Which raises one more point: that we must love the bastards too. Jesus said, “Love your enemies.” And what is the first step toward loving our enemies? Admitting to ourselves that we have them. Cutting through the smug arrogance and pride that says we’re too enlightened or progressive, too saved, evolved, self-actualized or spiritual even to have an enemy. Love frees us to engage our enemies as fellow human beings in a battle to the finish. It proves the conviction that we are so committed to their defeat that we can already take pity on them, that we can say “God help you,” and mean just that.

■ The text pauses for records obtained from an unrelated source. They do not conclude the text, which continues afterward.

Lemma pop_empty l s : dll l s [] -> list_pop l s = Done (0, l, s).
Proof. intros [Hh _ _ _ _]. unfold list_pop. by rewrite Hh. Qed.
Lemma trim_empty l s : dll l s [] -> list_trim l s = Done (0, l, s).
Proof. intros [_ Ht _ _ _]. unfold list_trim. by rewrite Ht. Qed.

(** What a removal does to the node it returns. *)
Definition unlinked s p : Prop := exists d, s !! p = Some (mkListNode 0 0 d).

Lemma unlink_next_prev s p : p <> 0 -> is_Some (s !! p) -> exists s',
  (s ← set_next p 0 s; set_prev p 0 s) = Done s' /\ same_data s s' /\ same_off [p] s s' /\ unlinked s' p.
Proof.
  intros Hp [n Hn]. rewrite (set_next_Some p 0 s n Hp Hn). cbn [mbind outcome_bind].
  rewrite (set_prev_Some p 0 _ _ Hp (lookup_insert_eq _ _ _)). cbn [next node_data]. rewrite insert_insert_eq.
  eexists. split; [done|]. split_and!.
  - by apply same_data_insert.
  - intros y Hy. rewrite lookup_insert_ne; [done|]. intros <-. apply Hy. by left.
  - exists (node_data n). by rewrite lookup_insert_eq.
Qed.
Lemma set_swap s p : p <> 0 -> is_Some (s !! p) ->
  (s ← set_prev p 0 s; set_next p 0 s) = (s ← set_next p 0 s; set_prev p 0 s).
Proof.
  intros Hp [n Hn]. rewrite (set_next_Some p 0 s n Hp Hn), (set_prev_Some p 0 s n Hp Hn). cbn [mbind outcome_bind].
  rewrite (set_prev_Some p 0 _ _ Hp (lookup_insert_eq _ _ _)), (set_next_Some p 0 _ _ Hp (lookup_insert_eq _ _ _)).
  by rewrite !insert_insert_eq.
Qed.

Section Removal.
Context (l : list_t) (s : store).

Definition tail_after_pop (xs : list Z) : Z := match xs with [] => 0 | _ => tail l end.
Lemma pop_chain x xs : chain l s (x :: xs) -> tail l <> 0 -> exists s',
  list_pop l s = Done (x, mkList (first xs 0) (tail_after_pop xs), s') /\
  chain (mkList (first xs 0) (tail_after_pop xs)) s' xs /\
  same_data s s' /\ same_off (x :: xs) s s' /\ unlinked s' x.
Proof.
  intros (Hh & Hseg & [Hni Hnd]%NoDup_cons & H0) Ht. destruct (seg_split s [] x xs Hseg) as (_ & Hxs & d & Hd).
  cbn [first final last default] in *. assert (x <> 0) as Hx by (intros ->; set_solver).
  assert (0 ∉ xs) as H0' by set_solver. unfold list_pop. rewrite Hh, (proj2 (Z.eqb_neq x 0)) by done.
  rewrite (deref_Some x s _ Hx Hd). cbn [mbind outcome_bind next]. unfold c_assert.
  rewrite (proj2 (Z.eqb_neq x (first xs 0))) by (intros He; destruct xs; simpl in He; [done|set_solver]).
  cbn [negb mbind outcome_bind].
  destruct (start_prev xs x 0 s Hnd H0' Hxs) as (s1 & H1 & Hs1 & Hd1 & Ho1).
  destruct (unlink_next_prev s1 x Hx) as (s2 & H2 & Hd2 & Ho2 & Hu); [rewrite Ho1 by done; by eexists|].
  exists s2. unfold chain; split_and!; [|done|eapply seg_same_off; [exact Hs1|exact Ho2|set_solver]|done|done| | |done].
  - transitivity ('(l', s') ← Done (mkList (first xs 0) (tail_after_pop xs), s1);
      _ ← (if negb (tail l' =? 0) || (head l' =? 0) then Done tt else Undef);
      s' ← set_next x 0 s'; s' ← set_prev x 0 s'; Done (x, l', s')).
    + f_equal. destruct xs as [|y xs]; cbn [first negb Z.eqb] in H1 |- *; [by apply Done_inj in H1 as <-|].
      rewrite (null_not_in (y :: xs) y) in H1 |- * by (done || by left). cbn [negb] in H1 |- *. by rewrite H1.
    + cbn [mbind outcome_bind head tail].
      assert (negb (tail_after_pop xs =? 0) || (first xs 0 =? 0) = true) as ->
        by (destruct xs; [done|simpl; by rewrite (proj2 (Z.eqb_neq _ _) Ht)]).
      cbn [mbind outcome_bind]. revert H2. destruct (set_next x 0 s1) as [s1'| |]; cbn [mbind outcome_bind]; [|done..].
      by intros ->.
  - by eapply same_data_trans.
  - intros y Hy. rewrite Ho2, Ho1 by set_solver. done.
Qed.
Lemma pop_spec x xs : dll l s (x :: xs) -> exists l' s', list_pop l s = Done (x, l', s') /\ dll l' s' xs /\
  same_data s s' /\ same_off (x :: xs) s s' /\ unlinked s' x.
Proof.
  intros [Hc Ht]%dll_chain. assert (tail l <> 0) as Hz.
  { rewrite Ht. destruct Hc as (_ & _ & _ & H0). intros He. by apply final_null in He. }
  destruct (pop_chain x xs Hc Hz) as (s' & -> & Hc' & Hr). eexists _, s'. split; [done|]. split; [|done].
  apply dll_chain. split; [done|]. cbn [tail]. unfold tail_after_pop. rewrite Ht.
  destruct xs; [done|by rewrite !final_cons].
Qed.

One might ask how we can best love the enemies of the environment. Well, how would we best hate them? Medea asks that question in the play bearing her name, and comes to the conclusion that the best way to hate an enemy is to destroy his children, and so she murders her cruel husband’s sons, though they are her sons also. To love my enemy in the most extreme and radical way is to love his children—to fight his shortsighted policies and practices so that his children can enjoy a world of clean air and drinkable water and renewable land. The environmentalist who seeks to save her soul even as she fights to save the earth will answer, when asked what she is fighting for, “I am fighting for the children of my enemies.”

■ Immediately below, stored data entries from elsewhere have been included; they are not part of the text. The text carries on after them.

Lemma put_piece w w' i l d d' off bs a : cache_ok w -> 0 <= off < extent ->
  target w i (Z.of_nat (length bs)) off l ->
  data l = Some d -> overwrite d (off mod lineSize (w_cache w)) bs = Some d' ->
  replaced w w' i (with_age a (with_valid true (with_data d' l))) ->
  w_src w' = (if decide (policy (w_cache w) = CACHE_POLICY_WRITE_THROUGH)
              then commitLine (w_src w) d' (lineSize (w_cache w)) (start_offset l) else w_src w) ->
  cache_ok w' /\ resident w' = {[off / lineSize (w_cache w) * lineSize (w_cache w)]} ∪ resident w /\ forall o, 0 <= o < extent ->
    view w' o = if (off <=? o) && (o <? off + Z.of_nat (length bs)) then byte_of bs (o - off) else view w o.
Proof.
  intros Hok Ho (Hi & Hst & Hend & Hap & Hwh) Hd Hov Hw Hsrc.
  destruct (round_range w off Hok Ho) as (_ & Hr & Hr' & Hrm & Hrem). set (r := off / _ * _) in *.
  pose proof (ok_line w i l Hok Hi) as Hl. destruct (lo_data _ _ Hl) as (dd & Hd0 & Hlen).
  rewrite Hd in Hd0. injection Hd0 as <-.
  pose proof (co_size w Hok) as Hs.
  assert (length d' = length d) as Hlen' by (apply (overwrite_byte d _ bs d' 0 Hov); lia).
  set (l' := with_age a (with_valid true (with_data d' l))) in *.
  assert (forall o, covers o l' = (r <=? o) && (o <? r + lineSize (w_cache w))) as Hcov.
  { intros o. unfold covers. cbn. by rewrite Hst, Hend. }
  assert (source_ok (w_src w') /\ forall o, 0 <= o < extent -> content (w_src w') o =
    if decide (policy (w_cache w) = CACHE_POLICY_WRITE_THROUGH) then (if covers o l' then byte_of d' (o - r) else content (w_src w) o)
    else content (w_src w) o) as [Hso Hc].
  { rewrite Hsrc, Hst. case_decide; [|split; [by apply Hok|done]].
    destruct (commit_law (w_src w) d' (lineSize (w_cache w)) r) as [? Hc]; [by apply Hok|lia..|]. split; [done|].
    intros o Hoo. rewrite Hc by done. rewrite Hcov. done. }
  assert (forall j k o, j <> i -> line (w_cache w) !! j = Some k -> covers o k = true -> covers o l' = false) as Hone.
  { intros j k o Hj Hk Hck. apply not_true_iff_false. rewrite Hcov, andb_true_iff, Z.leb_le, Z.ltb_lt. intros Hoo.
    pose proof (proj1 (covers_iff _ _) Hck) as [Hvk _]. apply (Hap j k Hj Hk Hvk).
    assert (covers off k = true) as Hoff.
    { rewrite <- Hck. symmetry. apply (covers_near w k off o Hok (ok_line w j k Hok Hk)). lia. }
    exact (covers_start _ off k Hs (ok_line w j k Hok Hk) Hoff). }
  assert (forall o, covers o l' = false -> (off <=? o) && (o <? off + Z.of_nat (length bs)) = false) as Hout.
  { intros o. rewrite Hcov. unfold overwrite in Hov. destruct (Z.leb_spec (off mod lineSize (w_cache w) + Z.of_nat (length bs)) (Z.of_nat (length d)));
      [|by rewrite andb_false_r in Hov]. zcases. }
  assert (cache_ok w') as Hok'.
  { apply (replace_ok w w' i l l'); [done..| |done| |].
    - split; [exists d'; split; [done|lia]|]. cbn. rewrite Hst, Hend. lia.
    - intros j k Hj Hk Hvk _. cbn. rewrite Hst. by eauto.
    - intros Hp. split.
      + intros d1 o [= <-] Hco. pose proof (proj1 (covers_iff _ _) Hco) as [_ Hoo]. cbn in Hoo. cbn. rewrite Hst, Hend in *.
        rewrite Hc by lia. rewrite decide_True by done. by rewrite Hco.
      + intros j k Hj Hk d1 o Hd1 Hck. pose proof (proj1 (covers_iff _ _) Hck) as [Hvk Hoo].
        destruct (lo_range _ _ (ok_line w j k Hok Hk) Hvk) as (? & _ & ? & ?). rewrite Hc by lia. rewrite decide_True by done.
        rewrite (Hone j k o) by done. by apply (Forall_lookup_1 _ _ j _ (co_through w Hok Hp) Hk). }
  split; [done|]. split; [by rewrite (replaced_resident w w' i l l'), <- Hst|].
  intros o Hoo. apply (replace_view w w' i l l' d'); [done..| | |].
  - rewrite Hcov, andb_true_iff, Z.leb_le, Z.ltb_lt. intros Hin. cbn. rewrite Hst.
    destruct (overwrite_byte d _ bs d' (o - r) Hov ltac:(lia)) as [_ ->]. rewrite <- Hrem.
    replace ((off - r <=? o - r) && (o - r <? off - r + Z.of_nat (length bs))) with ((off <=? o) && (o <? off + Z.of_nat (length bs)))
      by (f_equal; zcases).
    destruct Hwh as [Hv|[Hm Hwhole]].
    + destruct (_ && _); [by replace (o - off) with (o - r - (off - r)) by lia|].
      destruct (view_hit w i l d o Hok Hi) as [_ ->]; [|done|by rewrite Hst].
      apply covers_iff. split; [done|lia].
    + rewrite (proj2 (Z.leb_le _ _)), (proj2 (Z.ltb_lt _ _)) by lia. by replace (o - off) with (o - r - (off - r)) by lia.
  - intros Hnc _. by rewrite Hout.
  - intros Hnc Hothers. rewrite Hc by done. rewrite Hnc.
    replace (if decide _ then content (w_src w) o else content (w_src w) o) with (content (w_src w) o) by (by case_decide).
    rewrite Hout by done. rewrite Hcov in Hnc.
    apply view_miss. apply Forall_lookup_2. intros j k Hj. destruct (decide (j = i)) as [->|]; [|by eauto]. simplify_eq.
      unfold covers. rewrite Hst, Hend, <- andb_assoc, Hnc. apply andb_false_r.
Qed.
Lemma write_piece_spec clock w bs len off : cache_ok w -> 0 <= off < extent -> piece_fits (w_cache w) len off ->
  len <= Z.of_nat (length bs) -> piece_writable w (piece_size (w_cache w) len off) off -> room w off ->
  exists w', write_piece clock bs len off w = Done w' /\ cache_ok w' /\ frame w w' /\
    resident w' = {[off / lineSize (w_cache w) * lineSize (w_cache w)]} ∪ resident w /\
    forall o, 0 <= o < extent -> view w' o =
      if (off <=? o) && (o <? off + piece_size (w_cache w) len off) then byte_of bs (o - off) else view w o.
Proof.
  intros Hok Ho [Hlen Hfit] Hbs Hwr Hroom. pose proof (co_size w Hok) as Hs. pose proof (Z.mod_pos_bound off _ Hs).
  destruct (piece_range w len off Hok Hlen) as [Hn _]. set (n := piece_size (w_cache w) len off) in *.
  destruct (find_target clock w n off Hok Ho Hwr Hroom) as (i & w1 & l & E & Hok1 & Hv1 & Ht & (Hl1 & Hp1 & Hn1) & Hr1).
  unfold write_piece. rewrite (proj2 (Z.eqb_neq _ _)) by lia. cbv zeta in E |- *. rewrite E. cbn [mbind outcome_bind].
  pose proof Ht as (Hi & _). unfold get_line. rewrite Hi. cbn [of_option mbind outcome_bind].
  destruct (lo_data _ _ (ok_line w1 i l Hok1 Hi)) as (d & Hd & Hdl). rewrite Hd. cbn [of_option mbind outcome_bind]. fold n.
  rewrite bytes_at_in by lia. cbn [of_option mbind outcome_bind]. change (drop (Z.to_nat 0) bs) with bs. set (bs1 := take (Z.to_nat n) bs).
  assert (Z.of_nat (length bs1) = n) as Hb1 by (unfold bs1; rewrite length_take; lia).
  destruct (overwrite d (off mod lineSize (w_cache w)) bs1) as [d'|] eqn:Hov.
  2: { unfold overwrite in Hov. rewrite (proj2 (Z.leb_le 0 _)), (proj2 (Z.leb_le (_ + _) _)) in Hov by lia. done. }
  cbn [of_option mbind outcome_bind]. set (l' := with_age (clock (w_ticks w1)) (with_valid true (with_data d' l))).
  set (w2 := with_src (if decide (policy (w_cache w1) = CACHE_POLICY_WRITE_THROUGH)
                       then commitLine (w_src w1) d' (lineSize (w_cache w1)) (start_offset l) else w_src w1) (tick (set_line i l' w1))).
  destruct (put_piece w1 w2 i l d d' off bs1 (clock (w_ticks w1)) Hok1 Ho) as (Hok2 & Hr2 & Hv2);
    [by rewrite Hb1|done|by rewrite Hl1|done|done|].
  exists w2. split; [|split; [done|split; [split_and!; [done|done|]|split; [by rewrite Hr2, Hr1, Hl1|]]]].
  - unfold w2. rewrite <- Hp1. by case_decide.
  - unfold w2. cbn. rewrite length_insert. exact Hn1.
  - intros o Hoo. rewrite Hv2, Hv1, Hb1 by done. destruct (Z.leb_spec off o); [|done]. destruct (Z.ltb_spec o (off + n)); [|done].
    simpl. unfold byte_of, bs1. by rewrite lookup_take_lt by lia.
Qed.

Of course a Christian cannot speak of love for very long without speaking of God’s love. For a remarkable glimpse of that, we might turn to the writings of an extraordinary English mystic known as Julian of Norwich. Some six centuries before our planet was photographed from outer space, she described a similar vision of its beloved precariousness.
“And in this vision [Jesus] showed me a little thing, the size of a hazelnut, lying in the palm of my hand, and to my mind’s eyes it was as round as any ball. I looked at it and thought, ‘What can this be?’ And the answer came to me, ‘It is all that is made.’ I wondered how it could last, for it was so small I thought it might suddenly disappear. And the answer to my mind was, ‘It lasts and will last for ever because God loves it . . .’”

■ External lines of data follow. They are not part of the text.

(** ** The hash *)

Record fph_wf (f : fph_t) : Prop := {
  wf_size : blockSize f = 64 /\ numBlocks f = 64;
  wf_hash : length (hash f) = 4096%nat;
  wf_lists : length (collisions f) = 64%nat /\ length (block_length f) = 64%nat }.

Lemma fph_init_wf : fph_wf (fph_init 64 64).
Proof. split; done. Qed.

Lemma fph_index f k : fph_wf f -> exists j, fph_hash f k = Done (64 * j) /\ 0 <= j < 64.
Proof.
  intros [[Hb Hn] _ _]. unfold fph_hash. rewrite Hb, Hn. cbn [Z.eqb]. exists (Z.shiftr k 8 mod 64).
  pose proof (Z.mod_pos_bound (Z.shiftr k 8) 64 ltac:(lia)). split; [|done]. rewrite u64_small by (unfold is_u64; lia). f_equal. lia.
Qed.
Lemma block_of j i : 0 <= j < 64 -> 64 * j <= i < 64 * j + 64 -> u32 i = i.
Proof. intros. apply u32_small. unfold is_u32. lia. Qed.

Lemma get_loop_total f j k n : fph_wf f -> 0 <= j < 64 -> forall i, 64 * j <= i -> i + Z.of_nat n <= 64 * j + 64 ->
  exists r, get_loop n f i k = Done r.
Proof.
  intros [_ Hh _] Hj. induction n as [|n IH]; intros i Hi Hb; [by eexists|]. cbn [get_loop].
  destruct (aget_in_range (hash f) i) as [kv ->]; [rewrite Hh; lia|]. cbn [of_option mbind outcome_bind].
  destruct (kv_key kv =? k); [by eexists|]. destruct n as [|n]; [by eexists|].
  rewrite (block_of j) by lia. apply IH; lia.
Qed.
Lemma fph_get_total f k : fph_wf f -> exists r, fph_get fph_hash f k = Done r.
Proof.
  intros H. unfold fph_get. destruct (fph_index f k H) as (j & -> & Hj). cbn [mbind outcome_bind].
  pose proof H as [[-> _] _ _]. rewrite u32_small by (unfold is_u32; lia). apply (get_loop_total f j); [done..|lia|lia].
Qed.

Lemma set_loop_total f j k v n : fph_wf f -> 0 <= j < 64 -> forall i, 64 * j <= i -> i + Z.of_nat n <= 64 * j + 64 ->
  exists ok f', set_loop n f j i k v = Done (ok, f') /\ fph_wf f'.
Proof.
  intros Hwf Hj. pose proof Hwf as [[Hbs Hnb] Hh [Hc Hl]]. induction n as [|n IH]; intros i Hi Hb.
  { cbn [set_loop]. eexists _, _. split; [done|]. by split. }
  cbn [set_loop]. destruct (aget_in_range (hash f) i) as [kv ->]; [rewrite Hh; lia|]. cbn [of_option mbind outcome_bind].
  destruct (aget_in_range (collisions f) j) as [c Hcj]; [rewrite Hc; lia|].
  destruct (aget_in_range (block_length f) j) as [l Hlj]; [rewrite Hl; lia|].
  destruct (kv_key kv =? k).
  { unfold replace_slot. rewrite aset_in_range by (rewrite Hh; lia). cbn [of_option mbind outcome_bind]. rewrite Hcj.
    cbn [of_option mbind outcome_bind]. rewrite aset_in_range by (rewrite Hc; lia). eexists _, _. split; [done|].
    split; cbn [with_metrics with_kv blockSize numBlocks hash collisions block_length]; rewrite ?length_insert; done. }
  destruct (kv_key kv =? 0).
  { unfold fill_slot. rewrite aset_in_range by (rewrite Hh; lia). cbn [of_option mbind outcome_bind]. rewrite Hlj.
    cbn [of_option mbind outcome_bind]. rewrite aset_in_range by (rewrite Hl; lia). eexists _, _. split; [done|].
    split; cbn [with_metrics with_kv blockSize numBlocks hash collisions block_length]; rewrite ?length_insert; done. }
  destruct n as [|n]; [cbn [set_loop]; eexists _, _; split; [done|by split]|]. rewrite (block_of j) by lia. apply IH; lia.
Qed.
Lemma fph_set_total f k v : fph_wf f -> k <> 0 -> exists ok f', fph_set fph_hash f k v = Done (ok, f') /\ fph_wf f'.
Proof.
  intros H Hk. unfold fph_set. rewrite (proj2 (Z.eqb_neq k 0)) by done. destruct (fph_index f k H) as (j & -> & Hj).
  cbn [mbind outcome_bind]. pose proof H as [[Hb _] _ _]. rewrite Hb. cbn [Z.eqb]. rewrite u32_small by (unfold is_u32; lia).
  replace (64 * j / 64) with j by (rewrite Z.mul_comm, Z.div_mul; lia). apply set_loop_total; [done..|lia|lia].
Qed.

Julian’s vision leaves me with a question, which I shall in turn leave with you: If God loves that little hazelnut-sized creation so much, then why does he put it into Julian’s hands? “God so loved the world,” says a verse in the Gospel of John, “that he gave his only begotten son . . .” Apparently God so loved his sons and daughters that he also gave them his only created earth—but to what end? That they might abuse it, forsake it, put it to a shameful death? Why does God place the things he loves in our hands—unless he believes that we might eventually make our painful progress toward loving them as God does? We Christians talk a lot about faith, our human faith, but if Mother Julian is telling the truth, it would seem that God has faith in human beings. I almost wish he didn’t. Nevertheless, we have arrived at an unavoidable decision, one both timeless and very much of our moment: Will we prove worthy of God’s faith?